No Porto de Potunduva, sepultaram Manuel Portes sob um tosco cruzeiro. Mais tarde , no mesmo local onde uma tabuleta sustentava uma pirogravura representando o frade menor ouvindo a confusão de um moribundo, em alusão ao fato, foi erguida a Capelinha de Frei Galvão, que as águas de uma enchente arrastaram em 1950.

Essa tabuleta desapareceu – não se sabe como nem quando. Uns dizem que foi consumida pelo fogo dos círios acesos pelos devotos; outros sustentam que se perdeu porque os canoeiros do Tietê tinham o costume de leva-la consigo em suas viagens, à guisa de proteção. Seja como for, não faltou quem levantasse outra capela, sólida e definitiva, em local mais seguro. Em torno dela ainda ondeia a devoção popular, com sua festa estabelecida em 3 de maio.

Mas frei Galvão não só levitava e aparecia em dois lugares ao mesmo tempo: tinha o dom da telepatia e se comunicava à distância, por transmissão de pensamento e sensações. Sua premonição e telepercepção, isto é, a faculdade de prever o que vai acontecer e de tomar conhecimento de fatos ocorridos em regiões afastadas, também eram bastante apuradas. Além disso, era clarividente. Conta-se que, certo dia, os sinos do Mosteiro da Luz tocaram insistentemente fora de hora. Sempre que acontecia, a população atendia à convocação, temerosa: era como um alerta de que algo inusitado estava em curso.

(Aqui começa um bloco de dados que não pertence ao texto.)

(** The sample run of C6: the endpoint is unreachable on turn 2. *)
Lemma decision_failure_on_turn_2 :
  exists msg why,
    Agent.main Agent.pexpect4 (Scenario.remote 3) Scenario.endpoint_down_on_2
      Scenario.py_str Scenario.start
    = (fst (Agent.iterate Agent.pexpect4 (Scenario.remote 3)
              Scenario.endpoint_down_on_2 Scenario.py_str 1 1 Scenario.start)
         ++ [Agent.Transcript "West of House Score:"]
         ++ [Agent.Ask 2; Agent.Print msg;
             Agent.Print "Agent finished"; Agent.Close],
       Agent.Finished (Some why))
    /\ Agent.decision_source_failure why = true
    /\ filter (Agent.from_turn 2)
         (fst (Agent.main Agent.pexpect4 (Scenario.remote 3)
                 Scenario.endpoint_down_on_2 Scenario.py_str Scenario.start))
       = [Agent.Ask 2].
Proof.
  apply (decision_failure_ends_run Agent.pexpect4 (Scenario.remote 3)
           Scenario.endpoint_down_on_2 Scenario.py_str Scenario.start
           (Scenario.state_of
              (Agent.iterate Agent.pexpect4 (Scenario.remote 3)
                 Scenario.endpoint_down_on_2 Scenario.py_str 1 1 Scenario.start))
           1 _ _
           ["West of House Score:"; "West of House Score:"]).
  - vm_compute. reflexivity.
  - simpl. lia.
  - vm_compute. reflexivity.
  - left. vm_compute. reflexivity.
Defined.

Lemma first_command_truthy (response cmd : string) :
  Agent.first_command response = Some cmd -> truthy response = true.
Proof. destruct response; [discriminate | reflexivity]. Qed.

Já bem idoso, frei Galvão tomou a palavra para anunciar: 

 – Rebentou uma revolução em Portugal – e pôs-se a descrever os detalhes do conflito, como se os estivesse vendo diante dos olhos.

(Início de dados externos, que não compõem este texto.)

(** What a call that returns has done: every record of the heap has only
    moved towards its wire form, the record of the call is in wire form with
    the records of its lists, and it holds its serialized content. *)
Lemma serialize_doc_spec n : forall h l h',
  serialize_doc n h l = Some h' ->
  hprog h h' /\ done n h' l
  /\ forall d, h !! l = Some d -> h' !! l = Some (serialized h d).
Proof.
  induction n as [|n IH]; intros h l h'; simpl; [discriminate|].
  destruct (h !! l) as [d|] eqn:Hd; simpl; [|discriminate].
  destruct (decide (d = ∅)) as [->|Hne].
  - intros [= <-]. split; [apply hprog_refl|]. split.
    + exists ∅. split; [assumption|]. split; [apply clean_empty|].
      intros k vs r Hk. rewrite lookup_empty in Hk. discriminate.
    + intros d [= <-]. rewrite serialized_empty. assumption.
  - intros Hc.
    assert (Hself : forall h x h', serialize_doc n h x = Some h' ->
                      hprog h h' /\ done n h' x).
    { intros h0 x h0' H0. apply IH in H0 as (? & ? & _). auto. }
    pose proof (rename_id_no_id h d) as Hno.
    apply (convert_items_spec n _ Hself l (rename_id h d) Hno _ _ _ (rename_id h d))
      in Hc as (Hp & (d' & Hl' & Hs') & Hitems).
    2: apply lookup_insert_eq.
    2: apply dstep_refl.
    2: { intros k v Hkv. apply elem_of_map_to_list in Hkv. exact Hkv. }
    assert (Hd' : d' = serialized h d).
    { apply map_eq. intros k. unfold serialized. rewrite lookup_fmap.
      destruct (rename_id h d !! k) as [v|] eqn:Ek; simpl.
      - destruct (Hitems k v) as (d2 & Hl2 & _ & Hk2 & _).
        { apply elem_of_map_to_list. exact Ek. }
        congruence.
      - destruct Hs' as [Hs' _]. specialize (Hs' k). rewrite Ek in Hs'.
        inversion Hs'. reflexivity. }
    split; [|split].
    + eapply hprog_trans; [|exact Hp].
      apply (hprog_insert _ _ _ _ Hd), rename_id_dprog.
    + exists d'. split; [assumption|]. split; [split|].
      * eapply dstep_no_id; eassumption.
      * intros k v Hk. rewrite Hd' in Hk. unfold serialized in Hk.
        rewrite lookup_fmap in Hk.
        destruct (rename_id h d !! k) as [v0|]; simpl in Hk; [|discriminate].
        injection Hk as <-. apply conv_not_temporal.
      * intros k vs r Hk Hr.
        destruct (dstep_lookup_inv _ _ _ _ Hs' Hk) as (v & Hv & Hvs).
        apply vstep_list in Hvs. subst v.
        destruct (Hitems k (VList vs)) as (d2 & Hl2 & _ & _ & Hch).
        { apply elem_of_map_to_list. exact Hv. }
        eapply Hch; [reflexivity|assumption].
    + intros d0 [= <-]. rewrite Hl'. f_equal. exact Hd'.
Qed.

Lemma walk_list_noop self items : forall acc (h : heap),
  (forall r, VRef r ∈ items -> self h r = Some h) ->
  walk_list self items acc h = Some (h, (acc ++ items)%list).
Proof.
  induction items as [|item rest IH]; intros acc h Hs; simpl.
  - rewrite app_nil_r. reflexivity.
  - assert (Hrest : walk_list self rest (acc ++ [item]) h
                    = Some (h, (acc ++ item :: rest)%list)).
    { rewrite IH; [rewrite <- app_assoc; reflexivity|].
      intros r Hr. apply Hs. right. assumption. }
    destruct item; try exact Hrest.
    rewrite (Hs l) by left. simpl. exact Hrest.
Qed.

Lemma convert_items_noop self l items : forall (h : heap) d,
  h !! l = Some d ->
  (forall k v, (k, v) ∈ items ->
     d !! k = Some v /\ is_temporal v = false
     /\ forall vs r, v = VList vs -> VRef r ∈ vs -> self h r = Some h) ->
  convert_items self l items h = Some h.
Proof.
  induction items as [|[k v] rest IH]; intros h d Hl Hin; simpl; [reflexivity|].
  destruct (Hin k v) as (Hk & Ht & Hch); [left|].
  assert (E : convert_item self l k v h = Some h).
  { unfold convert_item. rewrite Ht.
    destruct v; try reflexivity.
    rewrite walk_list_noop by (intros r Hr; eapply Hch; eauto). simpl.
    rewrite (set_item_same _ _ _ _ _ Hl Hk). reflexivity. }
  rewrite E. simpl. apply (IH _ _ Hl).
  intros k' v' Hkv. apply Hin. right. assumption.
Qed.

(** On a record in wire form the serializer changes nothing. *)
Lemma done_noop n : forall h l, done n h l -> serialize_doc n h l = Some h.
Proof.
  induction n as [|n IH]; intros h l; simpl; [intros []|].
  intros (d & Hd & [Hno Ht] & Hch). rewrite Hd. simpl.
  destruct (decide (d = ∅)); [reflexivity|].
  destruct (rename_id_cases h d) as [[_ ->]|[Hi _]]; [|contradiction].
  rewrite (insert_id h l d Hd).
  apply (convert_items_noop _ _ _ _ d Hd).
  intros k v Hkv. apply elem_of_map_to_list in Hkv.
  split; [assumption|]. split; [eapply Ht; eassumption|].
  intros vs r -> Hr. apply IH. eapply Hch; eassumption.
Qed.

(** Serializing again what a call has returned changes nothing. *)
Lemma serialize_doc_again n h l h1 :
  serialize_doc n h l = Some h1 -> serialize_doc n h1 l = Some h1.
Proof. intros H. apply done_noop. apply (serialize_doc_spec _ _ _ _ H). Qed.

(** The serializer returns on every record nested within the recursion
    limit. *)
Lemma serialize_doc_total n : forall h l,
  nested n h l -> exists h', serialize_doc n h l = Some h'.
Proof.
  induction n as [|n IH]; intros h l; simpl; [intros []|].
  intros (d & Hd & Hch). rewrite Hd. simpl.
  destruct (decide (d = ∅)); [eauto|].
  assert (Hself : forall h x h', serialize_doc n h x = Some h' ->
                    hprog h h' /\ done n h' x).
  { intros h0 x h0' H0. apply serialize_doc_spec in H0 as (? & ? & _). auto. }
  apply (convert_items_total n _ Hself l (rename_id h d) (rename_id_no_id h d) IH
           _ _ (rename_id h d)).
  - apply lookup_insert_eq.
  - apply dstep_refl.
  - intros k v Hkv. apply elem_of_map_to_list in Hkv. exact Hkv.
  - intros k v vs r Hkv -> Hr. apply elem_of_map_to_list in Hkv.
    eapply nested_hprog.
    + eapply Hch; [|exact Hr]. eapply dprog_list; [apply rename_id_dprog|exact Hkv].
    + apply (hprog_insert _ _ _ _ Hd), rename_id_dprog.
Qed.

(** The fields of the serialized record. *)
Lemma serialized_native_id h d : has_id d -> serialized h d !! "_id" = None.
Proof.
  intros Hi. unfold serialized. rewrite lookup_fmap.
  destruct (rename_id_cases h d) as [[Hn _]|(_ & s & ->)]; [contradiction|].
  unfold renamed. rewrite lookup_delete_eq. reflexivity.
Qed.

Lemma serialized_id h d v :
  d !! "_id" = Some v -> is_None v = false ->
  serialized h d !! "id" = Some (VStr (py_str h v)).
Proof.
  intros Hv Hn. unfold serialized, rename_id. rewrite Hv, Hn, lookup_fmap.
  rewrite lookup_delete_ne by discriminate. rewrite lookup_insert_eq.
  reflexivity.
Qed.

Lemma serialized_other h d k :
  k <> "_id" -> k <> "id" -> serialized h d !! k = conv <$> d !! k.
Proof.
  intros H1 H2. unfold serialized. rewrite lookup_fmap. f_equal.
  destruct (rename_id_cases h d) as [[_ ->]|(_ & s & ->)]; [reflexivity|].
  unfold renamed. rewrite lookup_delete_ne by congruence.
  apply lookup_insert_ne. congruence.
Qed.

Lemma serialized_no_id_field h d k :
  ~ has_id d -> serialized h d !! k = conv <$> d !! k.
Proof.
  intros Hn. unfold serialized. rewrite lookup_fmap.
  destruct (rename_id_cases h d) as [[_ ->]|(Hi & _)]; [reflexivity|contradiction].
Qed.


(** C5. The serializer is idempotent: on every record nested within the
    recursion limit it returns, and serializing the record it returned once
    more returns that same record and leaves every record unchanged. *)
Theorem serialize_doc_idempotent n h l :
  nested n h l ->
  exists h1, serialize_doc n h l = Some h1 /\ serialize_doc n h1 l = Some h1.
Proof.
  intros Hn. destruct (serialize_doc_total _ _ _ Hn) as [h1 E].
  exists h1. split; [assumption|]. eapply serialize_doc_again, E.
Qed.

Lemma nestedb_sound n : forall h l, nestedb n h l = true -> nested n h l.
Proof.
  induction n as [|n IH]; intros h l; simpl; [discriminate|].
  destruct (h !! l) as [d|]; [|discriminate]. intros H.
  exists d. split; [reflexivity|]. intros k vs r Hk Hr.
  rewrite forallb_forall in H.
  specialize (H (k, VList vs)). simpl in H.
  rewrite forallb_forall in H. apply IH.
  apply (H ltac:(apply list_elem_of_In, elem_of_map_to_list; exact Hk) (VRef r)).
  apply list_elem_of_In. exact Hr.
Qed.

(** * Facts about the handlers *)

(** ** Identifiers *)

Lemma model_dump_empty (p : ActivityUpdate) :
  model_dump_exclude_none p = [] <->
  u_date p = None /\ u_name p = None /\ u_category p = None
  /\ u_duration p = None /\ u_result p = None /\ u_notes p = None
  /\ u_income p = None /\ u_expense p = None /\ u_finance_category p = None.
Proof.
  unfold model_dump_exclude_none. destruct p as [a b c d e f g i j]. simpl.
  split.
  - destruct a, b, c, d, e, f, g, i, j; simpl; intros H; try discriminate H.
    repeat split.
  - intros (-> & -> & -> & -> & -> & -> & -> & -> & ->). reflexivity.
Qed.

(** C7. An identifier that the driver does not take for a native identifier
    makes [to_object_id] raise the HTTP exception 400, "Invalid ID format": a
    client error and not a server error. The requests that decode the
    identifier ([get_activity], [delete_activity], and [update_activity] with
    a field to set) are rejected with it, and the store is left as it was. *)
Theorem to_object_id_invalid (oid : string) :
  ObjectId oid = None ->
  to_object_id oid = HTTPException 400 "Invalid ID format"
  /\ is_client_error (status_of (to_object_id oid)) = true
  /\ is_server_error (status_of (to_object_id oid)) = false
  /\ (forall limit st, get_activity limit st oid = HTTPException 400 "Invalid ID format")
  /\ (forall st, delete_activity st oid = (st, HTTPException 400 "Invalid ID format"))
  /\ (forall now st payload, model_dump_exclude_none payload <> [] ->
        update_activity now st oid payload
        = (st, HTTPException 400 "Invalid ID format")).
Proof.
  intros H.
  assert (E : to_object_id oid = HTTPException 400 "Invalid ID format")
    by (unfold to_object_id; rewrite H; reflexivity).
  split; [exact E|]. rewrite E. split; [reflexivity|]. split; [reflexivity|].
  split; [|split].
  - intros limit st. unfold get_activity. rewrite E. reflexivity.
  - intros st. unfold delete_activity. rewrite E. reflexivity.
  - intros now st payload Hne. unfold update_activity.
    destruct (model_dump_exclude_none payload); [contradiction|].
    rewrite E. reflexivity.
Qed.

(** ** Partial update *)

(** C8. A partial update whose payload sets no field succeeds with
    [updated = false], raises nothing, and leaves the store as it was (no
    record is written, [updated_at] included), whatever the identifier. *)
Theorem update_activity_no_fields now st activity_id payload :
  model_dump_exclude_none payload = [] ->
  update_activity now st activity_id payload = (st, Return false).
Proof. intros H. unfold update_activity. rewrite H. reflexivity. Qed.

(** ** Months that the date constructor refuses *)

Lemma resolve_month_given now m : m <> 0%Z -> resolve_month now (Some m) = m.
Proof.
  intros H. unfold resolve_month, int_or.
  destruct (Z.eqb_spec m 0); [contradiction|reflexivity].
Qed.

Lemma truthy_int_given m : m <> 0%Z -> truthy_int (Some m) = true.
Proof.
  intros H. unfold truthy_int. destruct (Z.eqb_spec m 0); [contradiction|reflexivity].
Qed.

Lemma window_bad_month now m year :
  ~ (0 <= m <= 12)%Z -> window_or_raise now (Some m) year = Uncaught ValueError.
Proof.
  intros H. unfold window_or_raise.
  rewrite resolve_month_given by lia.
  rewrite month_window_bad_month by lia. reflexivity.
Qed.

(** The listing fails open: with a month that the date constructor refuses,
    the query is the one built without month and year. *)
Lemma build_query_bad_month now m year category search :
  ~ (0 <= m <= 12)%Z ->
  build_query now (Some m) year category search
  = build_query now None None category search.
Proof.
  intros H. unfold build_query, date_clause.
  rewrite resolve_month_given by lia.
  rewrite month_window_bad_month by lia.
  destruct (truthy_int (Some m) || truthy_int year); reflexivity.
Qed.

(** C1, where the code departs from it. With a month outside 0..12 the
    listing drops the date condition, but the dashboard and the recap (and
    the report export, which calls the recap) let the [ValueError] of the
    date constructor escape: the request ends as a server error. *)
Theorem bad_month_escapes now st m year :
  ~ (0 <= m <= 12)%Z ->
  dashboard now st (Some m) year = Uncaught ValueError
  /\ monthly_recap now st (Some m) year = Uncaught ValueError
  /\ (forall limit, export_pdf limit now st (Some m) year = Uncaught ValueError)
  /\ status_of (dashboard now st (Some m) year) = 500%Z
  /\ (forall limit category search,
        list_activities limit now st (Some m) year category search
        = list_activities limit now st None None category search).
Proof.
  intros H.
  assert (D : dashboard now st (Some m) year = Uncaught ValueError)
    by (unfold dashboard; rewrite window_bad_month by assumption; reflexivity).
  assert (R : monthly_recap now st (Some m) year = Uncaught ValueError)
    by (unfold monthly_recap; rewrite window_bad_month by assumption; reflexivity).
  split; [exact D|]. split; [exact R|]. split; [|split].
  - intros limit. unfold export_pdf. rewrite R. reflexivity.
  - rewrite D. reflexivity.
  - intros limit category search. unfold list_activities.
    rewrite build_query_bad_month by assumption. reflexivity.
Qed.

Semanas depois, notícias do além-mar davam conta do fato: no dia 24 de agosto de 1820, eclodira no Porto um movimento com o objetivo de convocar as cortes e dotar Portugal de uma constituição.

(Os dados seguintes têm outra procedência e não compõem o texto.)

(** * Workflow service of the n8n command-line package

    A shallow embedding of [packages/cli/src/workflows/workflows.services.ts]
    ([WorkflowsService.getSharing], [getMany] and [updateWorkflow]) together
    with the properties the specification states about it.

    Conventions of the embedding.
    - JavaScript values that reach the service as decoded JSON are terms of
      [Json].  Numbers are split in two: [JInt z] for integral numbers and
      [JFloat s] for the others, [s] being the text JavaScript prints for the
      number.  Integers are unbounded here; the double-precision rounding of
      very large numbers is out of the model.
    - Strings are sequences of 8-bit character codes.
    - The relational store is an explicit in-memory state: tables are lists of
      rows (or a finite set for the tag association), and the store calls of
      the service are functions on it.  A numeric criterion matches an
      integer key when it is that number; a text criterion is read by the
      store, and matches the key when the store reads it as that number: how
      a store reads a text is a component of the store, left open.  A
      partial update overwrites the columns it carries and stamps the update
      date when it carries none; the hash is no column, and an update that
      carries one is rejected.  No other store call fails: a store that is
      out of reach is out of the model.
    - Every other collaborator (trigger runtime, external hooks, entity
      validation, credential rewriting, clock, JSON decoding) is an oracle of
      the environment: it may answer differently depending on everything that
      happened before, and it may fail.  Hooks observe the entity they are
      handed; credential rewriting and node numbering rewrite it.
    - A call is run from a store and leaves, besides its result, the list of
      the calls it made to its collaborators, oldest first.

    Two smaller files of the repository are embedded as well: the tag filter
    of the workflows view ([packages/editor-ui/src/views/WorkflowsView.vue],
    [onClickTag] and [onFilter]) and the crash journal
    ([packages/cli/src/CrashJournal.ts]), the latter over a file system that
    is a finite map from paths to nodes and fails for the shape of the tree
    only. *)

From Stdlib Require Import ZArith Lia Bool Ascii String.
From Stdlib Require Import DecimalString DecimalZ DecimalPos.
From stdpp Require Import base option list strings gmap.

Levitações, (bilocação) telepercepções, clarividência: tão preciosa lavra espiritual teria se perdido no tempo, não tivesse ela sido revestida de um húmus especial: as chamadas pílulas de frei Galvão, que deram perenidade às suas graças e ainda hoje o mantém quase vivo entre seus numerosos devotos em todo o mundo.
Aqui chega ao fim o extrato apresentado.